PRE-EMPTIVE PHARMACOGENOMICS IN ACUTE CARE SETTINGS WITH HEALTH ECONOMIC EVALUATIONS (PHOENIX TRIAL)

Not Applicable

Recruiting

• Conditions: Pharmacogenomic Drug Interaction

• Registration Number: NCT06907784
• Lead Sponsor: NHS Greater Glasgow and Clyde

Brief Summary

It is known that individuals respond differently to the same medicine with some people benefitting, some experiencing no effect and others suffering side-effects or even coming to harm. Some of the differences in response to medications can be explained by our genes. Genes are short sections of DNA. Each individual has over 20,000 different genes. Genes carry instructions for making the proteins needed to build things within the body including the sites where medicines act. Pharmacogenomics is the study of how our genes affect the way our body responds to medications.

Doctors can test for gene variations that might put an individual at risk of severe side-effects or mean that they are likely to receive no benefit from a specific medicine. Though not widely available in the NHS, testing allows doctors and patients to chose a different dose or avoid the medicine completely. It is estimated that almost everyone in the population (\>95%) carries at least one gene variation that affects our response to medicines.

The PHOENIX study will recruit 4,000 participants who are admitted to hospital or attend an outpatient clinic who require a new drug prescription. The new drug prescription will be one who known pharmacogenomic implications. A cheek (buccal) swab will be taken which can be used to test a large number of genes known to alter the response to medicines. Around half of the participants will be tested immediately whilst the other half will have the test after three months. The results of the test relevant to each patients new prescription will enable the doctor prescribing to determine if any changes to that medicine would be beneficial. Information will be collected about participants quality of life, subsequent admissions to hospital, medication changes and side-effects. An assessment of cost saving to the NHS will also be made.

Detailed Description

PHOENIX is a pilot two-group parallel randomised trial aimed at generating preliminary evidence on the effectiveness of a pharmacogenomics (PGx) intervention in reducing adverse drug reactions (ADR) and treatment failures in patients (hospitalised or attending secondary care specialist clinics). Additionally, it will provide early insights into health-economic impact of such PGx-guided care. Pharmacogenomic analysis will be conducted on DNA extracted from buccal swab samples taken at consent. This Trial will be performed according to the UK Policy Framework for Health and Social Care Research (2023).

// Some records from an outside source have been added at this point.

Lemma emits_click_first (ok : nat -> Prop) msg btns :
  (forall b, In b btns -> ok (e_no b)) -> emits (clicks_only ok) (fun _ => True) (click_first msg btns).
Proof.
  induction btns as [|b bs IH]; intros Hin; cbn [click_first].
  - apply emits_ret; exact I.
  - apply (emits_bind _ (fun _ => True)).
    + eapply emits_mono; [| |apply emits_safe_click]; [|auto].
      intros [] H; simpl in *; auto. subst. apply Hin. left; reflexivity.
    + intros c _. destruct c.
      * emits_steps; exact I.
      * apply IH. intros b' H'. apply Hin. right; exact H'.
Qed.

Lemma emits_per_keyword (ok : nat -> Prop) query msg ts :
  (forall t, In t ts -> emits (clicks_only ok) (fun l => forall b, In b l -> ok (e_no b)) (query t)) ->
  emits (clicks_only ok) (fun _ => True) (per_keyword query msg ts).
Proof.
  induction ts as [|t ts IH]; intros Hq; cbn [per_keyword].
  - apply emits_ret; exact I.
  - apply (emits_bind _ _ _ _ _ (Hq t (in_eq _ _))). intros btns Hb.
    apply (emits_bind _ (fun _ => True)); [apply emits_click_first; exact Hb|].
    intros c _. destruct c; [apply emits_ret; exact I|].
    apply IH. intros t' H'. apply Hq. right; exact H'.
Qed.

Lemma emits_form_buttons_loop (ok : nat -> Prop) bs :
  (forall b, In b bs -> Py.truthy (snd b) = true ->
     existsb (fun x => Py.contains x (Py.lower (snd b))) NEXT_BUTTON_TEXTS = true ->
     ok (e_no (fst b))) ->
  emits (clicks_only ok) (fun _ => True) (form_buttons_loop bs).
Proof.
  induction bs as [|b bs IH]; intros Hin; cbn [form_buttons_loop].
  - apply emits_ret; exact I.
  - assert (IH' : emits (clicks_only ok) (fun _ => True) (form_buttons_loop bs))
      by (apply IH; intros b' H'; apply Hin; right; exact H').
    destruct (Py.truthy (snd b)) eqn:Ht; [|exact IH'].
    destruct (existsb _ _) eqn:He; [|exact IH'].
    apply (emits_bind _ (fun _ => True)).
    + eapply emits_mono; [| |apply emits_safe_click]; [|auto].
      intros [] H; simpl in *; auto. subst. apply Hin; [left; reflexivity | exact Ht | exact He].
    + intros c _. destruct c; [emits_steps; exact I | exact IH'].
Qed.

Lemma emits_forms_loop (ok : nat -> Prop) fs :
  (forall sub b, In (Ok sub) fs -> In b sub -> Py.truthy (snd b) = true ->
     existsb (fun x => Py.contains x (Py.lower (snd b))) NEXT_BUTTON_TEXTS = true ->
     ok (e_no (fst b))) ->
  emits (clicks_only ok) (fun _ => True) (forms_loop fs).
Proof.
  induction fs as [|f fs IH]; intros Hin; cbn [forms_loop].
  - apply emits_ret; exact I.
  - apply (emits_bind _ _ _ _ _ (emits_of_res _ _)). intros sub Hs. subst f.
    apply (emits_bind _ (fun _ => True)).
    + apply emits_form_buttons_loop. intros b Hb. apply (Hin sub); [left; reflexivity | exact Hb].
    + intros c _. destruct c; [apply emits_ret; exact I|].
      apply IH. intros sub' b H1. apply (Hin sub'). right; exact H1.
Qed.

(** [_click_next_if_any] only clicks a [<button>] whose normalized text
    contains a keyword of [NEXT_BUTTON_TEXTS], an [<input type='submit'>]
    whose [value] contains one, or a form button whose non-empty text
    contains one; it never clears or types into a field. *)
Theorem click_next_clicks_only_keyword_buttons np s :
  exists evs, st_trace (snd (click_next_if_any np s)) = st_trace s ++ evs /\
    Forall (clicks_only (next_target np)) evs.
Proof.
  assert (H : emits (clicks_only (next_target np)) (fun _ => True) (click_next_if_any np)).
  { unfold click_next_if_any. apply emits_try; [|intros e; emits_steps; exact I].
    apply (emits_bind _ (fun _ => True)).
    { apply emits_per_keyword. intros t Ht. unfold button_query.
      apply (emits_bind _ _ _ _ _ (emits_of_res _ _)). intros bs Hbs. apply emits_ret.
      intros b Hb. apply in_map_iff in Hb as (b' & <- & Hb'). apply filter_In in Hb' as [H1 H2].
      left. exists bs, b', t. auto. }
    intros c1 _. destruct c1; [apply emits_ret; exact I|].
    apply (emits_bind _ (fun _ => True)).
    { apply emits_per_keyword. intros t Ht. unfold submit_query.
      apply (emits_bind _ _ _ _ _ (emits_of_res _ _)). intros ss Hss. apply emits_ret.
      intros b Hb. apply filter_In in Hb as [H1 H2].
      right; left. exists ss, b, t. auto. }
    intros c2 _. destruct c2; [apply emits_ret; exact I|].
    apply emits_try; [|intros e; apply emits_ret; exact I].
    apply (emits_bind _ _ _ _ _ (emits_of_res _ _)). intros fs Hfs.
    apply emits_forms_loop. intros sub b H1 H2 H3 H4. right; right. exists fs, sub, b. repeat split; auto. }
  destruct (H s) as (evs & T & F & _). exists evs. auto.
Qed.

Lemma filter_none {A} (f : A -> bool) l : (forall x, In x l -> f x = false) -> filter f l = [].
Proof.
  induction l as [|x l IH]; intros H; [reflexivity|]. simpl. rewrite (H x (in_eq _ _)).
  apply IH. intros y Hy. apply H. right; exact Hy.
Qed.

Lemma per_keyword_none query msg ts s :
  (forall t, In t ts -> query t s = (Ok [], s)) -> per_keyword query msg ts s = (Ok false, s).
Proof.
  induction ts as [|t ts IH]; intros Hq; [reflexivity|].
  cbn [per_keyword]. unfold bind at 1. rewrite (Hq t (in_eq _ _)).
  unfold bind at 1. cbn [click_first]. unfold ret at 1. apply IH.
  intros t' H'. apply Hq. right; exact H'.
Qed.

The trial will recruit adult participants, admitted to wards or attending specialist outpatient clinics in Queen Elizabeth University Hospital (QEUH), Glasgow, where the selected PGx drugs are frequently prescribed: General Medicine (all specialities and receiving areas), Medicine for the Elderly, Cardiology, Stroke, Diabetes and Endocrinology, Infectious Diseases, Rheumatology, Neurology, General Surgery, Vascular Surgery, Urology, ENT and Orthopaedics.

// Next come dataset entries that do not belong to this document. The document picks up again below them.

(** * The debug session of vscode-debugadapter: dispatcher, coordinate
      translation and error formatting

    A shallow embedding of [adapter/src/debugSession.ts].  JavaScript strings
    are modelled as [string] (sequences of code units below 256), numbers
    that hold integers as [Z] with the results of additions rounded to the
    nearest double, objects used as dictionaries as [gmap string _], optional
    properties and [null]/[undefined] as [option], and the mutable session and
    response objects by explicit state passing. *)

From Stdlib Require Import ZArith Lia Ascii String List.
From stdpp Require Import base option gmap strings.
From Equations Require Import Equations.

Local Open Scope string_scope.
Local Open Scope Z_scope.

(** ** Exceptions and completions *)

(** What a [throw] carries.  The runtime raises [TypeError]s (reading a
    property of [undefined] or [null], calling something that is not a
    function).  A handler can throw any value: [null] or [undefined], or a
    value of which the dispatcher reads the properties [message] and [stack],
    each [Some] when it holds a string (both do for an [Error] object) and
    [None] when it is undefined. *)
Inductive thrown : Type :=
| TypeError (what : string)
| ThrownNull
| Thrown (message stack : option string).

(** The completion of a pure expression: a value or a throw. *)
Inductive completion (A : Type) : Type :=
| Normal (a : A)
| Throw (e : thrown).
Arguments Normal {A} a.
Arguments Throw {A} e.

Definition bind {A B} (c : completion A) (k : A -> completion B) : completion B :=
  match c with
  | Normal a => k a
  | Throw e => Throw e
  end.

Notation "'let!' x ':=' c 'in' k" := (bind c (fun x => k))
  (at level 10, x name, c at level 100, k at level 200).

(** ** The token pattern [/{([^}]+)}/g] *)

Definition open_brace : ascii := "{".
Definition close_brace : ascii := "}".
Definition underscore : ascii := "_".

(** [[^}]*] matched greedily at the start of [s]: the longest run of
    characters other than the closing brace, and what follows it. *)
Fixpoint span_name (s : string) : string * string :=
  match s with
  | EmptyString => (EmptyString, EmptyString)
  | String c t =>
      if Ascii.eqb c close_brace then (EmptyString, s)
      else let (n, r) := span_name t in (String c n, r)
  end.
(** * Two sqlite3 classroom scripts: [exercises.py] and [homework.py]

    A shallow embedding of the two scripts and of the part of the
    [sqlite3] module and of the SQL engine they drive.

    - [Py]: the Python string helpers the report printer uses.
    - [Sqlite3]: values, rows, exceptions, the state-and-exception monad in
      which the scripts run, connections with the legacy transaction
      control of the [sqlite3] module, and [print_rows].
    - [Exercises]: the schema, statements and functions of [exercises.py].
    - [Homework]: the schema, statements and functions of [homework.py].

    Tables are lists of typed records in rowid order.  A connection holds
    the current view of the database and, while a transaction is open, the
    snapshot a ROLLBACK restores. *)

From Stdlib Require Import ZArith List String Ascii Bool Lia.
From Stdlib Require Import Permutation Sorted DecimalString OrderedTypeEx.
Import ListNotations.

Local Open Scope string_scope.
Local Open Scope Z_scope.

Set Implicit Arguments.

(* ================================================================== *)
(** ** Python string helpers *)

Module Py.

(** [len(s)] *)
Definition len (s : string) : nat := String.length s.

(** [s * n] *)
Fixpoint times (s : string) (n : nat) : string :=
  match n with
  | O => ""
  | S k => s ++ times s k
  end.

(** [s.ljust(w)]: pads with spaces on the right up to width [w]. *)
Definition ljust (s : string) (w : nat) : string :=
  s ++ times " " (w - len s)%nat.

(** [sep.join(l)] *)
Definition join (sep : string) (l : list string) : string :=
  String.concat sep l.

(** [str(n)] for an [int]. *)
Definition str_int (n : Z) : string :=
  NilZero.string_of_int (Z.to_int n).

(** [max(iterable)] over a non-empty iterable of naturals, [None] standing
    for the [ValueError] of an empty one. *)
Definition max_of (l : list nat) : option nat :=
  match l with
  | [] => None
  | x :: r => Some (fold_left Nat.max r x)
  end.

(** ASCII lower-casing, as the column lookup of [sqlite3.Row] does it. *)
Definition lower_ascii (a : ascii) : ascii :=
  let n := nat_of_ascii a in
  if ((65 <=? n) && (n <=? 90))%nat then ascii_of_nat (n + 32) else a.

Fixpoint lower (s : string) : string :=
  match s with
  | EmptyString => EmptyString
  | String a r => String (lower_ascii a) (lower r)
  end.

Definition is_space (a : ascii) : bool :=
  let n := nat_of_ascii a in
  ((n =? 32) || (n =? 9) || (n =? 10) || (n =? 13))%nat.

End Py.

(* ================================================================== *)
(** ** The sqlite3 module *)

Module Sqlite3.

(** The exception classes the scripts can meet. *)
Inductive exn : Set :=
| IntegrityError      (* a UNIQUE, NOT NULL, CHECK or FOREIGN KEY constraint failed *)
| OperationalError    (* the statement cannot be prepared or run *)
| ProgrammingError    (* closed connection, wrong number of bindings *)
| OverflowError       (* a Python int outside the 64-bit INTEGER range *)
| NotSupportedError   (* a parameter of a type the statement is not modelled for *)
| IndexError          (* [row[c]] for a column the row does not have *)
| KeyError            (* [d[k]] for a key the dict does not have *)
| TypeError.          (* subscripting [None] *)

Definition exn_eq_dec (a b : exn) : {a = b} + {a <> b}.
Proof. decide equality. Defined.

Definition exn_eqb (a b : exn) : bool :=
  if exn_eq_dec a b then true else false.

(** SQL values as Python sees them: [None], [int], [str], [float].  The
    carrier [real] of REAL values is a parameter: [exercises.py] never
    computes one, [homework.py] takes the engine's floating point as
    given. *)
Inductive value (real : Type) : Type :=
| VNull
| VInt (n : Z)
| VText (s : string)
| VReal (x : real).

Arguments VNull {real}.
Arguments VInt {real} n.
Arguments VText {real} s.
Arguments VReal {real} x.

(** A [sqlite3.Row]: the selected columns, in order, with their names. *)
Definition row (real : Type) : Type := list (string * value real).

(** What [print] can be handed. *)
Inductive pyobj (real : Type) : Type :=
| OStr (s : string)
| ODict (r : row real)
| ONone
| OExn (e : exn).

Arguments OStr {real} s.
Arguments ODict {real} r.
Arguments ONone {real}.
Arguments OExn {real} e.

(** The observable steps of a run, in the order they happen. *)
Inductive event (real : Type) : Type :=
| Connect                                            (* sqlite3.connect *)
| Exec (sql : string) (params : list (value real))  (* one statement run *)
| CommitCall                                         (* conn.commit() *)
| Close                                              (* conn.close() *)
| Print (args : list (pyobj real)).                  (* print(...) *)

Arguments Connect {real}.
Arguments Exec {real} sql params.
Arguments CommitCall {real}.
Arguments Close {real}.
Arguments Print {real} args.

(** *** The monad of the scripts: state, exceptions, emitted events.

    The state survives an exception, as a Python object does. *)
Section Monad.
Variable real : Type.

Record outcome (S A : Type) : Type := Outcome {
  result : exn + A;
  final : S;
  emitted : list (event real)
}.

Definition M (S A : Type) : Type := S -> outcome S A.

Definition ret {S A} (a : A) : M S A :=
  fun s => Outcome (inr a) s [].

Definition raise {S A} (e : exn) : M S A :=
  fun s => Outcome (inl e) s [].

Definition emit {S} (ev : event real) : M S unit :=
  fun s => Outcome (inr tt) s [ev].

Definition bind {S A B} (m : M S A) (k : A -> M S B) : M S B :=
  fun s =>
    let o := m s in
    match result o with
    | inl e => Outcome (inl e) (final o) (emitted o)
    | inr a =>
        let o' := k a (final o) in
        Outcome (result o') (final o') (emitted o ++ emitted o')
    end.

(** [try: body  except cls: handler] *)
Definition try_except {S A} (body : M S A) (cls : exn) (handler : exn -> M S A)
  : M S A :=
  fun s =>
    let o := body s in
    match result o with
    | inl e =>
        if exn_eqb e cls then
          let o' := handler e (final o) in
          Outcome (result o') (final o') (emitted o ++ emitted o')
        else o
    | inr _ => o
    end.

(** [try: body  finally: fin] *)
Definition try_finally {S A} (body : M S A) (fin : M S unit) : M S A :=
  fun s =>
    let o := body s in
    let o' := fin (final o) in
    Outcome (match result o' with inl e => inl e | inr _ => result o end)
            (final o') (emitted o ++ emitted o').

(** [print(a, b, ...)] *)
Definition print {S} (args : list (pyobj real)) : M S unit :=
  emit (Print args).

End Monad.

Arguments ret {real S A} a.
Arguments raise {real S A} e.
Arguments emit {real S} ev.
Arguments print {real S} args.

Declare Scope py_scope.
Delimit Scope py_scope with py.
Notation "x <- m ;; k" := (bind m (fun x => k))
  (at level 61, m at next level, right associativity) : py_scope.
Notation "m ;; k" := (bind m (fun _ => k))
  (at level 61, right associativity) : py_scope.
Local Open Scope py_scope.

(** [for x in l: body x] *)
Fixpoint for_each {real S A} (l : list A) (body : A -> M real S unit)
  : M real S unit :=
  match l with
  | [] => ret tt
  | x :: r => body x ;; for_each r body
  end.

(** An optional result, [None] raising [e]. *)
Definition or_raise {real S A} (e : exn) (o : option A) : M real S A :=
  match o with
  | Some a => ret a
  | None => raise e
  end.

(** [[f x for x in l]] where [f] may fail. *)
Fixpoint traverse {A B} (f : A -> option B) (l : list A) : option (list B) :=
  match l with
  | [] => Some []
  | x :: r =>
      match f x, traverse f r with
      | Some y, Some ys => Some (y :: ys)
      | _, _ => None
      end
  end.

Potential participants will be identified by the prescription of a new medicine with pharmacogenomic implications on the HEPMA electronic prescribing system, trial team visit to ward areas, treating clinician or patients self identifying on inpatient ward areas. Drug caps will be in place throughout the trial to prevent over-recruitment of one or more commonly prescribed medications. Potential participants approached by study team and offered PIS/invite. Potential participants contact study team to opt-in or study team return to ask if interested in study +/- further discussion. Written informed consent will be given by each participant or their legal representative is they are deemed to be lacking capacity.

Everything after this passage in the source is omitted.